CNI projeta manutenção de tarifas americanas sobre produtos brasileiros
Apesar da forte oposição em audiência pública, expectativa é que EUA mantenham novas tarifas que podem elevar tributos de 10% para 37,5%.
Pontos principais
- Levantamento da CNI aponta que a maioria dos participantes da audiência do USTR rejeita as novas tarifas.
- A medida tem potencial para impactar 31,6% das exportações brasileiras destinadas aos Estados Unidos.
- O governo brasileiro interpreta a decisão americana como uma medida de motivação política, ignorando dados técnicos.
- Negociadores brasileiros afirmam que as evidências técnicas apresentadas ao longo do último ano não foram consideradas pelos EUA.

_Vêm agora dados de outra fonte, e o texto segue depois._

(* agent/tool/tool.go:28-32: Spec *)
Record Spec := mkSpec { sp_Name : string; sp_Description : string; sp_InputSchema : option GoAny }.

(* agent/tool/tool.go:45-56: Output and Image *)
Record Output := mkOutput { o_Text : string; o_Images : list ImageSource }.

(* agent/middleware.go:9-13: ToolCall *)
Record ToolCallView := mkToolCallView { tcv_ID : string; tcv_Name : string; tcv_Input : RawMessage }.

(* agent/middleware.go:16-20: ToolResult *)
Record ToolResult := mkToolResultV { rv_Text : string; rv_Images : list ImageSource; rv_IsError : bool }.

Section Tools.
Context {W : Type}.

(** Code of the application: a step on the world, with the calls it made into the
    framework and its Go result. *)
Definition HM (A : Type) : Type := W -> (list HandlerAct * res A) * W.

(* agent/tool/tool.go:137-150: Tool *)
Record Tool := mkTool {
  t_Spec : Spec;
  t_Handler : option (HandlerCtx -> RawMessage -> HM string);
  t_RichHandler : option (HandlerCtx -> RawMessage -> HM (option Output));
  t_Guard : option (HandlerCtx -> RawMessage -> HM Decision);
  t_needsApproval : bool; t_replaySafe : bool; t_rolePolicy : option rolePolicy }.

#[global] Instance eta_Tool : Settable Tool := fun t =>
  mkTool (t_Spec t) (t_Handler t) (t_RichHandler t) (t_Guard t)
    (t_needsApproval t) (t_replaySafe t) (t_rolePolicy t).

(* agent/tool/tool.go: Tool.Validate *)
Definition Tool_Validate (t : Tool) : res unit :=
  if bool_decide (sp_Name (t_Spec t) = "") then Err (ENew "tool name is required")
  else if bool_decide (sp_Description (t_Spec t) = "") then Err (ENew "description is required")
  else match t_Handler t, t_RichHandler t with
  | None, None => Err (ENew "handler is required")
  | _, _ => match sp_InputSchema (t_Spec t) with
      | None => Err (ENew "input schema is required")
      | Some _ => Ok tt
      end
  end.

(* agent/tool/rbac.go: AllowRoles *)
Definition AllowRoles (roles : list string) (t : Tool) : Tool :=
  let p := default rolePolicy_zero (t_rolePolicy t) in
  t <| t_rolePolicy := Some (p <| rp_allowRoles := rp_allowRoles p ∪ list_to_set roles |>) |>.

(* agent/tool/rbac.go: DenyRoles *)
Definition DenyRoles (roles : list string) (t : Tool) : Tool :=
  let p := default rolePolicy_zero (t_rolePolicy t) in
  t <| t_rolePolicy := Some (p <| rp_denyRoles := rp_denyRoles p ∪ list_to_set roles |>) |>.

(* agent/tool/rbac.go: AllowWhen *)
Definition AllowWhen (cond : gmap string string -> bool) (t : Tool) : Tool :=
  let p := default rolePolicy_zero (t_rolePolicy t) in
  t <| t_rolePolicy := Some (p <| rp_attrConditions := rp_attrConditions p ++ [cond] |>) |>.

(* agent/tool/rbac.go: DenyWhen *)
Definition DenyWhen (cond : gmap string string -> bool) (t : Tool) : Tool :=
  let p := default rolePolicy_zero (t_rolePolicy t) in
  t <| t_rolePolicy := Some (p <| rp_denyConditions := rp_denyConditions p ++ [cond] |>) |>.

(* agent/tool/rbac.go: Tool.RolesAllowed *)
Definition RolesAllowed (t : Tool) (roles : list string) : bool :=
  match t_rolePolicy t with None => true | Some p => allowedRoles p roles end.

(* agent/tool/rbac.go: Tool.AllowedForPrincipal *)
Definition AllowedForPrincipal (t : Tool) (principal : option Principal) : bool :=
  match t_rolePolicy t, principal with
  | None, _ => true
  | Some _, None => false
  | Some p, Some pr => allowedWithAttrs p (pr_Roles pr) (pr_Attrs pr)
  end.

(** * Registry *)

(* agent/tool/registry.go:10-13: Registry *)
Definition Registry : Type := gmap string Tool.

(* agent/tool/registry.go: Registry.Register *)
Definition Register (r : Registry) (t : Tool) : res Registry :=
  letr _ := Tool_Validate t in
  match r !! sp_Name (t_Spec t) with
  | Some _ => Err (ENew "duplicate tool name")
  | None => Ok (<[sp_Name (t_Spec t) := t]> r)
  end.

(* agent/tool/registry.go: Registry.Unregister *)
Definition Unregister (r : Registry) (name : string) : bool * Registry :=
  match r !! name with
  | None => (false, r)
  | Some _ => (true, delete name r)
  end.

(* agent/tool/registry.go: Registry.Lookup *)
Definition Lookup (r : Registry) (name : string) : option Tool := r !! name.

(** Tools by name, in Go's bytewise string order. *)
Definition name_le (t1 t2 : Tool) : Prop := String.le (sp_Name (t_Spec t1)) (sp_Name (t_Spec t2)).

#[global] Instance name_le_dec : RelDecision name_le.
Proof. unfold name_le. intros t1 t2. apply _. Defined.

(** sort.Slice by name; names are unique, so the result does not depend on the
    sorting algorithm. *)
(* agent/tool/registry.go: Registry.List *)
Definition Registry_List (r : Registry) : list Tool :=
  merge_sort name_le (map snd (map_to_list r)).

(** * Visibility *)

(* agent/tool_visibility.go:18: ToolVisibility *)
Definition ToolVisibility : Type := option Principal -> Tool -> bool.

(* agent/tool_visibility.go: Agent.isVisible *)
Definition isVisible (rules : list ToolVisibility) (p : option Principal) (t : Tool) : bool :=
  forallb (fun rule => rule p t) rules.

(* agent/tool_visibility.go: Agent.visibleTools *)
Definition visibleTools (r : Registry) (rules : list ToolVisibility) (p : option Principal)
  : list Spec * gmap string Tool :=
  let shown := List.filter (fun t => is_nil rules || isVisible rules p t) (Registry_List r) in
  (map t_Spec shown,
   fold_left (fun tools t => <[sp_Name (t_Spec t) := t]> tools) shown ∅).

(* agent/identity.go: RoleVisibility *)
Definition RoleVisibility : ToolVisibility := fun p t => AllowedForPrincipal t p.

(* agent/identity.go: RequirePrincipalVisibility *)
Definition RequirePrincipalVisibility : ToolVisibility := fun p _ => bool_decide (is_Some p).

(** * Middleware *)

(* agent/middleware.go:23: ToolHandlerFunc *)
Definition ToolHandlerFunc : Type := HandlerCtx -> ToolCallView -> HM ToolResult.

(* agent/middleware.go:26: Middleware *)
Definition Middleware : Type := ToolHandlerFunc -> ToolHandlerFunc.

(* agent/middleware.go: ChainMiddleware *)
Definition ChainMiddleware (handler : ToolHandlerFunc) (mws : list Middleware) : ToolHandlerFunc :=
  fold_right (fun mw h => mw h) handler mws.

(** * Lemmas *)

(** What a registry holds: valid tools under their own names. *)
Definition registry_wf (r : Registry) : Prop :=
  map_Forall (fun name t => sp_Name (t_Spec t) = name /\ Tool_Validate t = Ok tt) r.

Lemma Register_wf r t r' : registry_wf r -> Register r t = Ok r' -> registry_wf r'.
Proof.
  unfold Register. intros Hr H. apply res_bind_ok in H as ([] & Hv & H).
  case_match; [done|]. injection H as <-. by apply map_Forall_insert_2.
Qed.

Lemma Unregister_wf r name : registry_wf r -> registry_wf (snd (Unregister r name)).
Proof. unfold Unregister. case_match; simpl; [|done]. apply map_Forall_delete. Qed.

#[local] Instance name_le_total : Total name_le.
Proof. intros t1 t2. unfold name_le. apply (total String.le). Qed.

#[local] Instance name_le_trans : Transitive name_le.
Proof. unfold name_le. intros t1 t2 t3. apply transitivity. Qed.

A Confederação Nacional da Indústria (CNI) projeta que o governo dos Estados Unidos deve manter a imposição de novas tarifas sobre produtos brasileiros, apesar da ampla rejeição registrada durante audiência pública do USTR. A medida, que elevaria os tributos de 10% para 37,5%, atingiria cerca de 31,6% do volume total das exportações do Brasil para o mercado americano. Para o governo brasileiro, a decisão possui caráter político e ignora os dados técnicos apresentados pelo país ao longo do último ano. A expectativa é que, mesmo com a pressão contrária, o governo Trump mantenha a política tarifária, realizando apenas ajustes marginais. O cenário gera preocupação no setor produtivo nacional, que teme uma perda significativa de competitividade em um dos seus principais parceiros comerciais, reforçando o impasse nas negociações bilaterais entre as duas nações.